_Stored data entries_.
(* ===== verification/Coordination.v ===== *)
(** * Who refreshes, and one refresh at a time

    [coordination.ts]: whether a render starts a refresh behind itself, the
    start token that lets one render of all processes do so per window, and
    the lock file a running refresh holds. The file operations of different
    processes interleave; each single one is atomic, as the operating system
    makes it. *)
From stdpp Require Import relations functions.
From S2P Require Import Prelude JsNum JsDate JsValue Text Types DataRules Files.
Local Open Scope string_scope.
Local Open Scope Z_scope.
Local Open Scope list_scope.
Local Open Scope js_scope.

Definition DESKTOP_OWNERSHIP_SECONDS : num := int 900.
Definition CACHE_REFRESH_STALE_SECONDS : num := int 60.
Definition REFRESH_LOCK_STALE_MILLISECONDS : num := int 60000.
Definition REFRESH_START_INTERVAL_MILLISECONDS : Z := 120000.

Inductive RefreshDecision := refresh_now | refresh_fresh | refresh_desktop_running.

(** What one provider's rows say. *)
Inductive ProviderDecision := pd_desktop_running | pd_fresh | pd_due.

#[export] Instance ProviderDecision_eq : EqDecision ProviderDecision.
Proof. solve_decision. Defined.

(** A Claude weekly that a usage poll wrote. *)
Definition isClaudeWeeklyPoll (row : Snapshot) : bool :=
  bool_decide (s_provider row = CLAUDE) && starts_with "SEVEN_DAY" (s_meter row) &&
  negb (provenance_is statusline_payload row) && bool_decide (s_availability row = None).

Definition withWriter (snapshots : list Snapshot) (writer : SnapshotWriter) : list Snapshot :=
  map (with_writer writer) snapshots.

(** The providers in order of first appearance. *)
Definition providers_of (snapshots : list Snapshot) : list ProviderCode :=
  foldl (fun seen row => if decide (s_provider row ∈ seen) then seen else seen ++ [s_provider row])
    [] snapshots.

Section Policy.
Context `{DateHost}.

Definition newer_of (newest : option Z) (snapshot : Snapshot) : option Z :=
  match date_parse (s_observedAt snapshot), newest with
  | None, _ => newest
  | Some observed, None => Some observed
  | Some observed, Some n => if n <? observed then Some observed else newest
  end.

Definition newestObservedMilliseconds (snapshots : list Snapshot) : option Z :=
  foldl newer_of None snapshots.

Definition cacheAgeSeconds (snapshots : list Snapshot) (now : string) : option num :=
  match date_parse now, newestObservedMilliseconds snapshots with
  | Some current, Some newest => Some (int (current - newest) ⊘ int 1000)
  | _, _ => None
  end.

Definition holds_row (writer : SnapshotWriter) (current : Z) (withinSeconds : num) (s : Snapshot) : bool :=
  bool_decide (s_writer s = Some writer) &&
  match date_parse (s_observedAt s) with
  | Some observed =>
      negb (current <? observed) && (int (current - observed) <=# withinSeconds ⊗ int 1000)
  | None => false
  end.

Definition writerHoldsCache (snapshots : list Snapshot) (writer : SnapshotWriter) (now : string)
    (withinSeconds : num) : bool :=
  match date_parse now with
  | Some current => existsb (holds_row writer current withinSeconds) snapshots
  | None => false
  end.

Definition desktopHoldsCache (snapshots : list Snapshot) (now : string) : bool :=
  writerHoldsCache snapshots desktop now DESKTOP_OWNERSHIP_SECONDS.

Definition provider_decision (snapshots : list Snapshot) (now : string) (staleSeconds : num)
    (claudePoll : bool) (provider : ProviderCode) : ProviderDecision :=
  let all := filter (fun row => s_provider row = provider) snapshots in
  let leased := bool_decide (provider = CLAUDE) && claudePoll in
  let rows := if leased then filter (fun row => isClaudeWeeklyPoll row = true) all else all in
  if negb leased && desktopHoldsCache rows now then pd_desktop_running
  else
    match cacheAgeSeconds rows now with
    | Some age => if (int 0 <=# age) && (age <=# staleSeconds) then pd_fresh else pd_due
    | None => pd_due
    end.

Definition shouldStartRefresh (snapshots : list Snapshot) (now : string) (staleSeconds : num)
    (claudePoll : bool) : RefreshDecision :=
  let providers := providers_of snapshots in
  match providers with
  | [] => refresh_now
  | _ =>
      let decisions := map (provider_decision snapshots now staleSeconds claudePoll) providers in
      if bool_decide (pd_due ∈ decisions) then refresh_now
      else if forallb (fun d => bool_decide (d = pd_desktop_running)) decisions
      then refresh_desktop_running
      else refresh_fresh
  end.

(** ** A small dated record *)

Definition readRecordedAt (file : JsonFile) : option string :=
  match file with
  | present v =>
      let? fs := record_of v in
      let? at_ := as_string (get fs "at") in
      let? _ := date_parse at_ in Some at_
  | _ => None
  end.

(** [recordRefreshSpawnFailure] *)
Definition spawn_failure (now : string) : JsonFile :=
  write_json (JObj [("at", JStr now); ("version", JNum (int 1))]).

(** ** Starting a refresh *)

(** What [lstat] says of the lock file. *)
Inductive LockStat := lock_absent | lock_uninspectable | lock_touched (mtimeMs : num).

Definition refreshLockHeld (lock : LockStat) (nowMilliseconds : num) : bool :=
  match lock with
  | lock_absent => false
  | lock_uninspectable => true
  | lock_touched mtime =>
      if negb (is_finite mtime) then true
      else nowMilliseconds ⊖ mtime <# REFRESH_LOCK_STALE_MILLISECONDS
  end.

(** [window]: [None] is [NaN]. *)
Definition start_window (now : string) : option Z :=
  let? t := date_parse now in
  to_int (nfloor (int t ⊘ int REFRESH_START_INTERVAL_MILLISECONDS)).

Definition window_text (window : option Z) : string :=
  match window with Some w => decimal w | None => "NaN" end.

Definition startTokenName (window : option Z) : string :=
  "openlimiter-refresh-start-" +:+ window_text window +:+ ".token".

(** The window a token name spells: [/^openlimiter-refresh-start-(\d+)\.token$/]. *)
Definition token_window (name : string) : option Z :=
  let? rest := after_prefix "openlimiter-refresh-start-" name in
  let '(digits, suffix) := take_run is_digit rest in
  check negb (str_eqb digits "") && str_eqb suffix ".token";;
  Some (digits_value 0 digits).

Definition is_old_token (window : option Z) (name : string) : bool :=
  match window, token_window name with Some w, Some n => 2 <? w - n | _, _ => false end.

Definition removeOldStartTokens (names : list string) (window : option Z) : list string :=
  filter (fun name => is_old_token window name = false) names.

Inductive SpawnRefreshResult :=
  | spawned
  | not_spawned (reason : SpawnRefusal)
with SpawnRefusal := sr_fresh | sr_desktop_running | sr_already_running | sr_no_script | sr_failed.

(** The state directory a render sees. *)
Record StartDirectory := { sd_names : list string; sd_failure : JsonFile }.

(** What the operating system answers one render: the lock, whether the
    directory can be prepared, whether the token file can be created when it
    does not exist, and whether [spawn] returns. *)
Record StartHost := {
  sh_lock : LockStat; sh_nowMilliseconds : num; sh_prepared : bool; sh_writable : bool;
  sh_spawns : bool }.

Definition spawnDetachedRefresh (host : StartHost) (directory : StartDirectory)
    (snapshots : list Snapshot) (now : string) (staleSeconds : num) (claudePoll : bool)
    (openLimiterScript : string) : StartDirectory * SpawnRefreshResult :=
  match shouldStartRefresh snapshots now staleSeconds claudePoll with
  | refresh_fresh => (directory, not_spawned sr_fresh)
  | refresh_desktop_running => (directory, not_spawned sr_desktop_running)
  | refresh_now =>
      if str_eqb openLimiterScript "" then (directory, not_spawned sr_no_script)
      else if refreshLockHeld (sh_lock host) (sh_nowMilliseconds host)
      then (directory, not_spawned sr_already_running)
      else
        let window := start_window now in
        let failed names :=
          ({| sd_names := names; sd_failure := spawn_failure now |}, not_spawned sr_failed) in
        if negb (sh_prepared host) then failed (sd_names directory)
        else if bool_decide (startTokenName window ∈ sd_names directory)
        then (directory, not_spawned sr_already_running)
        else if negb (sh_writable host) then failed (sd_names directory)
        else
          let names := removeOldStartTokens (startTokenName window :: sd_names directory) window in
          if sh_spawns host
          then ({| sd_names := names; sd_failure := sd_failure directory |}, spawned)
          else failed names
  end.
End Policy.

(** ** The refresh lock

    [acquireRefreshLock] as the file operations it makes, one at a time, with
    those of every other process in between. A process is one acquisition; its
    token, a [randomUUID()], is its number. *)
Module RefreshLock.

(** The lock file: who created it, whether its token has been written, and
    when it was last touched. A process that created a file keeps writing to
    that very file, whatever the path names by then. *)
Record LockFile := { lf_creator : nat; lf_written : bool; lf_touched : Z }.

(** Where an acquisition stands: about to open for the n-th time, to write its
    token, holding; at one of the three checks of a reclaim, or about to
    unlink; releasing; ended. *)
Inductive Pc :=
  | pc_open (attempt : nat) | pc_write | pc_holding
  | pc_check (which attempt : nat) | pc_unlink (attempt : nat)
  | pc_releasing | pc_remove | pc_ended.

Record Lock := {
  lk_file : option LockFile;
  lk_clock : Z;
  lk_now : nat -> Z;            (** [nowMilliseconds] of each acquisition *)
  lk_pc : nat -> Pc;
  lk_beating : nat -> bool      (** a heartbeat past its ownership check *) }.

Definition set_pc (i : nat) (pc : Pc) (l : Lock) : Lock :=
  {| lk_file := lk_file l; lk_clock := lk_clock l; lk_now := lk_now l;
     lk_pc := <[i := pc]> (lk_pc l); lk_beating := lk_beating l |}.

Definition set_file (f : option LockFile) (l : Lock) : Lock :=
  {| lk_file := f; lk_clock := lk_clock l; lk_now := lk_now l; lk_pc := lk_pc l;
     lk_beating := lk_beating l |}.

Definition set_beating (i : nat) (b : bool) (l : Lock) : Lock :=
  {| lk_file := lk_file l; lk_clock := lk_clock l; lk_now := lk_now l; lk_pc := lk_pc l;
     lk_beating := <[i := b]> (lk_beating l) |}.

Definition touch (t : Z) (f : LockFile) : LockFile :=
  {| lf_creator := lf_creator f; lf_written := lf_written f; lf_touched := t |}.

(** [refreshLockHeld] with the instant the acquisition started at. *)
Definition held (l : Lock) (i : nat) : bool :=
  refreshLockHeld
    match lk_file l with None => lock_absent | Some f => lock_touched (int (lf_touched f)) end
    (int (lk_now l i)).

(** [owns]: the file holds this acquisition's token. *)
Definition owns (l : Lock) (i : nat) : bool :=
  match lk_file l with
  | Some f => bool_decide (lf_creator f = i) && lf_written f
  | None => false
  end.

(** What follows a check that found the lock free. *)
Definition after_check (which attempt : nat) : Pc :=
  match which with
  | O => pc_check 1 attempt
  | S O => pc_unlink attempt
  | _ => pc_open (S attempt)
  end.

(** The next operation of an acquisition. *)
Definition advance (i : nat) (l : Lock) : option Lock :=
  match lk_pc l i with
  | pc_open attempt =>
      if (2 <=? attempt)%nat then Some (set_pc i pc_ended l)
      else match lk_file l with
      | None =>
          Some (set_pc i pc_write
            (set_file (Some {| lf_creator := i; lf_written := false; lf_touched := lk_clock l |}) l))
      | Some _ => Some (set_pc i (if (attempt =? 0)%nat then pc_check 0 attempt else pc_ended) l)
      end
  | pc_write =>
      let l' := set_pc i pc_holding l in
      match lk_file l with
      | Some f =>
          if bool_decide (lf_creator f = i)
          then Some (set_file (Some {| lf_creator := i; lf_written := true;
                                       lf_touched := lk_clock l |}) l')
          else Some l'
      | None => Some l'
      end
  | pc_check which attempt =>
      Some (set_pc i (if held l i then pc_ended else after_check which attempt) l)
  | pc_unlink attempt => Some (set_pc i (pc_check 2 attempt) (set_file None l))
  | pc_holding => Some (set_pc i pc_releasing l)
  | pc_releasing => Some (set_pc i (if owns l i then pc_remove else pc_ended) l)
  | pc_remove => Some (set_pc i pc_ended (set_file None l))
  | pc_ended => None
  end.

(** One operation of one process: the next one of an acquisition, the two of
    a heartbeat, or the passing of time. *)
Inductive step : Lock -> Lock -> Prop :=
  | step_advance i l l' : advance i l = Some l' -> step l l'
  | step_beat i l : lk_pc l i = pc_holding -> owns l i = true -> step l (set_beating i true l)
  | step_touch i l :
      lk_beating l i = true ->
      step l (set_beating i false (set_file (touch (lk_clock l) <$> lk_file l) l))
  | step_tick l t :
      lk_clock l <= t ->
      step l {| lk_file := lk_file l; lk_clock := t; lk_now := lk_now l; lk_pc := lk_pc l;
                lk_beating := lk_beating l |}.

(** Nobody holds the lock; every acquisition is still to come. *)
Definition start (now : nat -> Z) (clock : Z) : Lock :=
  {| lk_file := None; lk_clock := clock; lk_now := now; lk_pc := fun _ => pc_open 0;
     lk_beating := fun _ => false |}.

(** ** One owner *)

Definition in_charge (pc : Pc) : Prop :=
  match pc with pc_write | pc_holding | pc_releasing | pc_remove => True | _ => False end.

_What this task involves_.
Starting from the line that contains "pc_remove else pc_ended) l)", give again every line to the last line of the data, exactly. Include nothing else.

_Answer for this exercise_.
  | pc_releasing => Some (set_pc i (if owns l i then pc_remove else pc_ended) l)
  | pc_remove => Some (set_pc i pc_ended (set_file None l))
  | pc_ended => None
  end.

(** One operation of one process: the next one of an acquisition, the two of
    a heartbeat, or the passing of time. *)
Inductive step : Lock -> Lock -> Prop :=
  | step_advance i l l' : advance i l = Some l' -> step l l'
  | step_beat i l : lk_pc l i = pc_holding -> owns l i = true -> step l (set_beating i true l)
  | step_touch i l :
      lk_beating l i = true ->
      step l (set_beating i false (set_file (touch (lk_clock l) <$> lk_file l) l))
  | step_tick l t :
      lk_clock l <= t ->
      step l {| lk_file := lk_file l; lk_clock := t; lk_now := lk_now l; lk_pc := lk_pc l;
                lk_beating := lk_beating l |}.

(** Nobody holds the lock; every acquisition is still to come. *)
Definition start (now : nat -> Z) (clock : Z) : Lock :=
  {| lk_file := None; lk_clock := clock; lk_now := now; lk_pc := fun _ => pc_open 0;
     lk_beating := fun _ => false |}.

(** ** One owner *)

Definition in_charge (pc : Pc) : Prop :=
  match pc with pc_write | pc_holding | pc_releasing | pc_remove => True | _ => False end.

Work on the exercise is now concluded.